# [Excerpts from a dataset]

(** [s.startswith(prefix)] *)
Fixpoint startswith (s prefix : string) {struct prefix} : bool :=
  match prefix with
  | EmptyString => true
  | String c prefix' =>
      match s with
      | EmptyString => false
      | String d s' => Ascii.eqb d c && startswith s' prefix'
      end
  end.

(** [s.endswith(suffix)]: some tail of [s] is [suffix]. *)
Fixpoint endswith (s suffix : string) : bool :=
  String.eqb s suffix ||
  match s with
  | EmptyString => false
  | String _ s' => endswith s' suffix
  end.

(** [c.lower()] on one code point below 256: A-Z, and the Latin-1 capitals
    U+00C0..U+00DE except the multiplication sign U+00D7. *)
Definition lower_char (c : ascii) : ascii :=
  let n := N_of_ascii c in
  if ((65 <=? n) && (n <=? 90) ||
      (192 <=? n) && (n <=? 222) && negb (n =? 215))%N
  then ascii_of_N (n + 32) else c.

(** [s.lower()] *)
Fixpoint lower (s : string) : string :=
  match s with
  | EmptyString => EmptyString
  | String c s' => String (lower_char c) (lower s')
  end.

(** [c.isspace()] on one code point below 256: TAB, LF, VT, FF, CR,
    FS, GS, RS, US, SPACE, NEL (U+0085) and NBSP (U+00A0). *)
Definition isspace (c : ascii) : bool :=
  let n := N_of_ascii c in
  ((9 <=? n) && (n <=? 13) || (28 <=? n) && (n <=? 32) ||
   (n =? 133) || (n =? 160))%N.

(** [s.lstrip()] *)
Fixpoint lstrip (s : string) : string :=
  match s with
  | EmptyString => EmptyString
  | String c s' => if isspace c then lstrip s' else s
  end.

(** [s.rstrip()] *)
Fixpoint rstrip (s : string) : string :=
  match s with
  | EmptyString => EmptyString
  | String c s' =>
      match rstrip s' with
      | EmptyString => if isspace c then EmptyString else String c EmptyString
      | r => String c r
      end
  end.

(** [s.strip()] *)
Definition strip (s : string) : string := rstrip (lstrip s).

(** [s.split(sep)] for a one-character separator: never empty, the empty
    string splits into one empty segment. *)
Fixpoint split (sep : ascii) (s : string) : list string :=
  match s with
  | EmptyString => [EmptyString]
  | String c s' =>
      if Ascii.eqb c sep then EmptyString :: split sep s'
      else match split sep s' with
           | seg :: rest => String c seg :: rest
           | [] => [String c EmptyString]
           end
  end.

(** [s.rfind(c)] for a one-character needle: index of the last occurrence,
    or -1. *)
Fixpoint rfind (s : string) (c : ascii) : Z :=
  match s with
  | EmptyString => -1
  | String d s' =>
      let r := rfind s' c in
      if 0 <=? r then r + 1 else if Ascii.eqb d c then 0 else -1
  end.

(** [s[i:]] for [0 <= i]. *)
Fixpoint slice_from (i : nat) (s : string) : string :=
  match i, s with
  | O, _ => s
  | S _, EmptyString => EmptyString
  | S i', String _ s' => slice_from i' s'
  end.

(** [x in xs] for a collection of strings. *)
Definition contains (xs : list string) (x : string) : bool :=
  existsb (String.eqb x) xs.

# [TASK ITEM]
Among the lines of the data, which ones contain the word "code"? Show them.

# [EXERCISE RESPONSE]
(** [c.lower()] on one code point below 256: A-Z, and the Latin-1 capitals
(** [c.isspace()] on one code point below 256: TAB, LF, VT, FF, CR,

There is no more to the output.